Most common injuries
Tennis players are subject to a range of injuries, falling into the broad categories of acute and overuse. Due to the considerable requirements of the sport in terms of hand-eye coordination, cardiovascular endurance and complex musculoskeletal participation and flexibility, a range of conditioning exercises is recommended.
Rotator cuff tendonitis: This overuse injury affects the muscles and tendons originating from the shoulder blade or scapula, attaching to the upper arm bone or humerus. A wide range of movement in the shoulder is provided by these muscles and tendons, which are prone to becoming inflamed from overuse. In recreational tennis players, rotator cuff tendonitis commonly results from excessive overhead serving.
Tennis elbow, or lateral humeral epicondylitis: This painful injury is due to inflammation or small tears of the forearm muscles and tendons on the lateral side of the elbow. Overloading of the forearm muscles, often due to faulty backhand technique, especially overemphasizing the wrist, can cause the affliction.
Back pain: This condition often results from improper technique, particularly an exaggeratedly arched, or swaybacked posture during execution of the serve. Such exaggerated postures cause stress to the small joints and soft tissues of the spine, a situation more critical in older players, who may develop progressive stiffness and arthritis.
Knee pain: Pain to the anterior portion or front of the knee is the most common. This is either caused by chondromalacia (a softening of the cartilage) of the knee cap or patella or tendonitis, usually at the patellar tendon. The injury is more common in professional players or elite recreational players as it tends to result from springing up from the knee during the serve.
Calf and Achilles tendon injuries: Tendons and muscles of the calf or Achilles can result from an overload from pushing off with the foot while the leg is fully extended. Overuse of the tendon can produce Achilles tendonitis, involving painful inflammation. In severe cases, the Achilles tendon can rupture, producing a sudden snap.
Ankle sprains: Most commonly, the outer ligaments of the ankle become sprained. Standard treatment involves RICE for 24 to 36 hours, after which the ankle should be supported with bracing to avoid re-sprain.
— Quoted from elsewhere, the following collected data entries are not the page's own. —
(** After [Init] and further calls on a device fresh from the factory,
    an instance with an active block is consistent with the region. *)
Lemma run_Init_consistent cfg calls :
  static_asserts cfg -> erased_block_invalid cfg ->
  Forall (well_sized cfg) calls ->
  let s := run cfg Flash_virgin Persist_raw (Call_Init :: calls) in
  active_block_n_ (instance_of s) <> -1 ->
  consistent cfg (device_of s) (instance_of s).
Proof.
  intros OK Her Hs. cbn [run].
  destruct (Init_blank cfg Flash_virgin Persist_raw (virgin_no_valid_block cfg Her)
              static_init_tables_consistent) as (p1 & E & B).
  rewrite E.
  destruct (run_consistent cfg OK Her calls Flash_virgin p1 (or_introl B) Hs)
    as (m' & p' & E' & H).
  rewrite E'. cbn [device_of instance_of]. intros Ha.
  destruct H as [Bl|C]; [destruct Bl; contradiction | exact C].
Qed.

Lemma saved_2x2_consistent :
  consistent cfg_2x2 (device_of saved_2x2) (instance_of saved_2x2).
Proof.
  apply (run_Init_consistent cfg_2x2 [Call_Save [1; 2; 3; 4]]
           static_asserts_2x2 erased_block_invalid_2x2).
  - repeat constructor.
  - vm_compute. discriminate.
Qed.

Lemma full_flash_2x1_consistent :
  consistent cfg_2x1 (device_of full_flash_2x1) (instance_of full_flash_2x1).
Proof.
  apply (run_Init_consistent cfg_2x1 [Call_Save [1; 1; 1; 1]; Call_Save [2; 2; 2; 2]]
           static_asserts_2x1 erased_block_invalid_2x1).
  - repeat constructor.
  - vm_compute. discriminate.
Qed.

Lemma Init_accesses_witness :
  let '(m1, p1, r) := Init cfg_2x2 blank_log Persist_raw in
  exists new, accesses m1 = new ++ accesses blank_log /\
    Forall (access_ok cfg_2x2) new /\ Forall is_read new /\
    Z.of_nat (length new) <= kNumBlocks cfg_2x2 + 1 /\
    (active_block_n_ p1 = -1 \/ 0 <= active_block_n_ p1 < kNumBlocks cfg_2x2).
Proof.
  destruct (Init cfg_2x2 blank_log Persist_raw) as [[m1 p1] r] eqn:E.
  exact (Init_accesses cfg_2x2 static_asserts_2x2 blank_log Persist_raw m1 p1 r E).
Defined.

Lemma Save_accesses_witness :
  match Save cfg_2x2 blank_log Persist_none [1; 2; 3; 4] with
  | Some (m1, _, _) =>
      exists new, accesses m1 = new ++ accesses blank_log /\
                  Forall (access_ok cfg_2x2) new
  | None => False
  end.
Proof.
  destruct (Save cfg_2x2 blank_log Persist_none [1; 2; 3; 4]) as [[[m1 p1] r]|] eqn:E.
  - apply (Save_accesses cfg_2x2 static_asserts_2x2 blank_log Persist_none
             [1; 2; 3; 4] m1 p1 r); [|exact E].
    change (kNumBlocks cfg_2x2) with 4. cbn [active_block_n_ Persist_none]. lia.
  - vm_compute in E. discriminate E.
Defined.

Lemma NextWritableBlock_probes_witness :
  exists m1 n new,
    NextWritableBlock cfg_2x2 blank_log (-1) = Some (m1, n) /\
    accesses m1 = new ++ accesses blank_log /\ Forall is_probe new /\
    1 <= Z.of_nat (length new) <= kNumBlocks cfg_2x2 /\
    (n = -1 \/
     (0 <= n < kNumBlocks cfg_2x2 /\ n <> -1 /\
      (-1 = -1 -> n <> kNumBlocks cfg_2x2 - 1))).
Proof.
  apply (NextWritableBlock_probes cfg_2x2 static_asserts_2x2).
  change (kNumBlocks cfg_2x2) with 4. lia.
Defined.

Lemma NextWritableBlock_first_writable_witness :
  exists n,
    NextWritableBlock cfg_2x2 one_block_2x2 0 = Some (one_block_2x2, n) /\
    ((n = -1 /\
      forall j, 0 <= j < kNumBlocks cfg_2x2 -> j <> 0 ->
                Flash_writable one_block_2x2 (BlockLocation cfg_2x2 j) (kBlockSize cfg_2x2)
                = false) \/
     (0 <= n < kNumBlocks cfg_2x2 /\ n <> 0 /\
      Flash_writable one_block_2x2 (BlockLocation cfg_2x2 n) (kBlockSize cfg_2x2) = true /\
      forall j, 0 <= j < kNumBlocks cfg_2x2 ->
                0 < (j - 0) mod kNumBlocks cfg_2x2 < (n - 0) mod kNumBlocks cfg_2x2 ->
                Flash_writable one_block_2x2 (BlockLocation cfg_2x2 j) (kBlockSize cfg_2x2)
                = false)).
Proof.
  apply (NextWritableBlock_first_writable cfg_2x2 one_block_2x2 0 static_asserts_2x2).
  change (kNumBlocks cfg_2x2) with 4. lia.
Defined.

Lemma Process_detects_one_byte_witness :
  snd (Crc16.Process (Crc16.Seed (Crc16.Init Crc16.static_init) 0xFFFF) ([1] ++ 2 :: [3]))
  <> snd (Crc16.Process (Crc16.Seed (Crc16.Init Crc16.static_init) 0xFFFF) ([1] ++ 7 :: [3])).
Proof.
  apply Process_detects_one_byte.
  - exact static_init_tables_consistent.
  - lia.
  - repeat constructor; unfold is_byte; lia.
  - repeat constructor; unfold is_byte; lia.
  - unfold is_byte; lia.
  - unfold is_byte; lia.
  - lia.
Defined.

Lemma Process_separates_seeds_witness :
  snd (Crc16.Process (Crc16.Seed (Crc16.Init Crc16.static_init) 0xFE01) [1; 2; 3])
  <> snd (Crc16.Process (Crc16.Seed (Crc16.Init Crc16.static_init) 0xFD02) [1; 2; 3]).
Proof.
  apply Process_separates_seeds.
  - exact static_init_tables_consistent.
  - lia.
  - lia.
  - repeat constructor; unfold is_byte; lia.
  - lia.
Defined.

Lemma Process_residue_witness :
  let r := snd (Crc16.Process (Crc16.Seed (Crc16.Init Crc16.static_init) 0xFFFF)
                              [49; 50; 51; 52; 53; 54; 55; 56; 57]) in
  snd (Crc16.Process (Crc16.Seed (Crc16.Init Crc16.static_init) 0xFFFF)
                     ([49; 50; 51; 52; 53; 54; 55; 56; 57]
                        ++ [Z.shiftr r 8; Z.land r 0xFF])) = 0.
Proof.
  apply Process_residue.
  - exact static_init_tables_consistent.
  - lia.
  - repeat constructor; unfold is_byte; lia.
Defined.

Lemma version_separation_witness :
  block_valid cfg_2x2 block_v1 = true /\ block_valid cfg_2x2_v2 block_v1 = false.
Proof.
  assert (V : block_valid cfg_2x2 block_v1 = true) by (vm_compute; reflexivity).
  split; [exact V|].
  apply (version_separation cfg_2x2 cfg_2x2_v2 block_v1).
  - vm_compute. discriminate.
  - repeat constructor; unfold is_byte; lia.
  - exact V.
Defined.

Lemma corruption_detected_witness :
  block_valid cfg_2x2 block_v1 = true /\ block_valid cfg_2x2 block_v1_corrupt = false.
Proof.
  assert (V : block_valid cfg_2x2 block_v1 = true) by (vm_compute; reflexivity).
  split; [exact V|].
  apply (corruption_detected cfg_2x2 block_v1 block_v1_corrupt [1; 2] [4; 1; 0] 3 9).
  - reflexivity.
  - reflexivity.
  - repeat constructor; unfold is_byte; lia.
  - repeat constructor; unfold is_byte; lia.
  - unfold is_byte; lia.
  - unfold is_byte; lia.
  - lia.
  - reflexivity.
  - exact V.
Defined.


Lemma power_loss_after_erase_witness :
  let m := device_of full_flash_2x1 in
  let p := instance_of full_flash_2x1 in
  let current_page := u32 (active_block_n_ p) / kBlocksPerPage cfg_2x1 in
  let next_page := u32 (current_page + 1) mod kNumPages cfg_2x1 in
  let m1 := Flash_erase m (u32 (next_page * kPageSize cfg_2x1)) (kPageSize cfg_2x1) in
  data (block_ p) = [2; 2; 2; 2] /\
  exists p4,
    Init cfg_2x1 m1 Persist_raw = (m1, p4, RESULT_SUCCESS) /\
    Load p4 [] = (data (block_ p), RESULT_SUCCESS).
Proof.
  cbv zeta. split; [vm_compute; reflexivity|].
  apply (power_loss_after_erase cfg_2x1 static_asserts_2x1 erased_block_invalid_2x1
           (device_of full_flash_2x1) (instance_of full_flash_2x1) Persist_raw []
           full_flash_2x1_consistent).
  - vm_compute. discriminate.
  - intros j Hj D.
    assert (Ej : j = 0).
    { change (kNumBlocks cfg_2x1) with 2 in Hj.
      assert (Ea : active_block_n_ (instance_of full_flash_2x1) = 1)
        by (vm_compute; reflexivity).
      rewrite Ea in D. lia. }
    subst j. vm_compute. reflexivity.
  - exact static_init_tables_consistent.
Defined.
Severe bruising or excessive swelling following a sprain should receive prompt medical attention.
Preventative strategies
Thorough conditioning and proper technique are both essential in helping to prevent tennis injuries. Keep the following points in mind:
 Training in agility can help prevent loss of balance and sudden, traumatic stress to muscles, joints and tendons
 A two-handed backhand reduces stress on the muscles attaching to the lateral epicondyle of the humerus, helping to prevent tennis elbow
 Proper racquet selection and grip size are critical in preventing tennis elbow and other injuries related to improper technique. Smaller racquet heads or excessive string tightness place more stress on forearm muscles, which can lead to tennis elbow.
 Stiffer graphite-type racquets with larger heads offer an enhanced "sweet spot," causing less muscle stress
 Flexibility and strength training should be undertaken to avoid both overuse and traumatic injuries, especially among those who play the game more than twice a week

Rotating Wrist Stretch: Place one arm straight out in front and parallel to the ground. Rotate your wrist down and outwards and then use your other hand to further rotate your hand upwards.
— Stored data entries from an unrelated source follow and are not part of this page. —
(** X13.  A handler calls the generation client at most once in a run: it
    never retries by itself.  It calls it exactly when the check allows the
    draw (and, for the figure-ify command, a reference picture was found),
    with the description (or the figure prompt), the reference pictures
    (none when [use_reference_images] is false), the instance's list of
    keys and retry count, and the model name and API base the instance has
    after [_load_global_config], an empty base being sent as [None]. *)
Theorem X13_one_request_per_draw env self event description use_refs
    (needs_picture : bool) (prompt : string) (images : list string)
    (run : outcome unit * plugin * list effect) :
  (run = pic_gen env event description use_refs self
   /\ needs_picture = false /\ prompt = description
   /\ images = if use_refs then reference_images event else [])
  \/ (run = figure_transform env event self
      /\ needs_picture = true /\ prompt = figure_prompt
      /\ images = reference_images event) ->
  let loaded := self_of (_load_global_config env self) in
  let request :=
    {| req_prompt := prompt;
       req_api_keys := openrouter_api_keys self;
       req_model := model_name loaded;
       req_input_images := images;
       req_api_base :=
         if String.eqb (custom_api_base loaded) ""
         then None else Some (custom_api_base loaded);
       req_max_retry_attempts := max_retry_attempts self |} in
  let allowed :=
    match result_of (_check_and_update_limit event (clock env) self) with
    | Ok (true, _) => true
    | _ => false
    end in
  generate_calls (trace_of run)
  = if allowed && (negb needs_picture || bool_decide (images <> []))
    then [request] else [].
Proof.
  intros Hrun loaded request allowed.
  assert (Hrequest : request = generation_request_of loaded prompt images).
  { destruct (load_global_config_run env self)
      as (self1 & t1 & Hload & (_ & _ & _ & _ & Hkeys & Hretry) & _).
    unfold request, loaded, generation_request_of, api_base_or_none.
    rewrite Hload. unfold self_of. simpl. by rewrite Hkeys, Hretry. }
  rewrite Hrequest. unfold allowed, loaded.
  destruct (check_run event (clock env) self)
    as (can_draw & message & self1 & t1 & Hcheck & Hbook).
  rewrite Hcheck. unfold result_of at 1. simpl.
  destruct can_draw.
  - rewrite <- (check_then_load_request env event self message self1 t1
                  prompt images Hcheck).
    destruct Hrun as [(-> & -> & -> & ->) | (-> & -> & -> & ->)].
    + rewrite (pic_gen_allowed _ _ _ _ _ _ _ _ Hcheck).
      unfold trace_of at 1. simpl.
      rewrite generate_calls_app, (bookkeeping_generate_calls _ Hbook).
      apply pic_gen_draw_request.
    + rewrite (figure_transform_allowed _ _ _ _ _ _ Hcheck).
      unfold trace_of at 1. simpl.
      rewrite generate_calls_app, (bookkeeping_generate_calls _ Hbook).
      simpl. case_bool_decide as Himages.
      * by apply figure_transform_draw_request.
      * unfold figure_transform_draw.
        destruct (load_global_config_run env self1)
          as (self2 & t2 & Hload & _ & Hbook2).
        rewrite (bind_run _ _ _ _ _ _ Hload), Himages.
        unfold trace_of. simpl.
        by rewrite generate_calls_app, (bookkeeping_generate_calls _ Hbook2).
  - destruct Hrun as [(-> & _) | (-> & _)].
    + rewrite (pic_gen_denied _ _ _ _ _ _ _ _ Hcheck).
      unfold trace_of. simpl.
      by rewrite generate_calls_app, (bookkeeping_generate_calls _ Hbook).
    + rewrite (figure_transform_denied _ _ _ _ _ _ Hcheck).
      unfold trace_of. simpl.
      by rewrite generate_calls_app, (bookkeeping_generate_calls _ Hbook).
Qed.

(** Carol asks for a picture with [use_reference_images] off: one request,
    with her description and without the pictures of her message. *)
Lemma X13_one_request_per_draw_witness :
  let env :=
    Sample.host_answering 1000 (Raise Sample.timeout_error) None
      (Raise Sample.value_error) in
  generate_calls
    (trace_of (pic_gen env Example.collage "a dog" false (Sample.instance ∅)))
  = [{| req_prompt := "a dog";
        req_api_keys := ["key-1"%string];
        req_model := "google/gemini-2.5-flash-image-preview:free";
        req_input_images := [];
        req_api_base := None;
        req_max_retry_attempts := 3 |}].
Proof.
  intros env.
  rewrite (X13_one_request_per_draw env (Sample.instance ∅) Example.collage
             "a dog" false false "a dog" []
             (pic_gen env Example.collage "a dog" false (Sample.instance ∅))
             (or_introl (conj eq_refl (conj eq_refl
                                        (conj eq_refl eq_refl))))).
  reflexivity.
Defined.

(** ** The global configuration *)

Lemma pic_gen_request env event description use_refs self message :
  result_of (_check_and_update_limit event (clock env) self)
  = Ok (true, message) ->
  generate_calls (trace_of (pic_gen env event description use_refs self))
  = [generation_request_of (self_of (_load_global_config env self))
       description (if use_refs then reference_images event else [])].
Proof.
  intros Hallowed.
  destruct (check_allowed_run _ _ _ _ Hallowed)
    as (self1 & t1 & Hcheck & _ & Hbook).
  rewrite (pic_gen_allowed _ _ _ _ _ _ _ _ Hcheck).
  unfold trace_of at 1. simpl.
  rewrite generate_calls_app, (bookkeeping_generate_calls _ Hbook).
  rewrite <- (check_then_load_request env event self message self1 t1
                _ _ Hcheck).
  apply pic_gen_draw_request.
Qed.

Lemma figure_transform_request env event self message :
  result_of (_check_and_update_limit event (clock env) self)
  = Ok (true, message) ->
  reference_images event <> [] ->
  generate_calls (trace_of (figure_transform env event self))
  = [generation_request_of (self_of (_load_global_config env self))
       figure_prompt (reference_images event)].
Proof.
  intros Hallowed Himages.
  destruct (check_allowed_run _ _ _ _ Hallowed)
    as (self1 & t1 & Hcheck & _ & Hbook).
  rewrite (figure_transform_allowed _ _ _ _ _ _ Hcheck).
  unfold trace_of at 1. simpl.
  rewrite generate_calls_app, (bookkeeping_generate_calls _ Hbook).
  rewrite <- (check_then_load_request env event self message self1 t1
                _ _ Hcheck).
  by apply figure_transform_draw_request.
Qed.

(** What the load leaves in the two fields it may assign. *)
Lemma load_global_config_fields env self :
  let loaded := self_of (_load_global_config env self) in
  match _global_config_loaded self, global_get env with
  | false, Ok stored =>
      model_name loaded
      = default (model_name self) (global_model_name stored)
      /\ custom_api_base loaded
         = default (custom_api_base self) (global_custom_api_base stored)
  | _, _ =>
      model_name loaded = model_name self
      /\ custom_api_base loaded = custom_api_base self
  end.
Proof.
  unfold _load_global_config. run_monad.
  destruct (_global_config_loaded self); [done |].
  by destruct (global_get env) as [[[base |] [name |]] | e].
Qed.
Assisted Reverse Chest Stretch: Stand upright with your back towards a table or bench and place your hands on the edge. Bend your arms and slowly lower your entire body.

Kneeling Heel-down Achilles Stretch: Kneel on one foot and place your body weight over your knee. Keep your heel on the ground and lean forward.
The above 3 stretches are just a small sample of stretching exercises that will help you improve your tennis game and eliminate tennis injuries.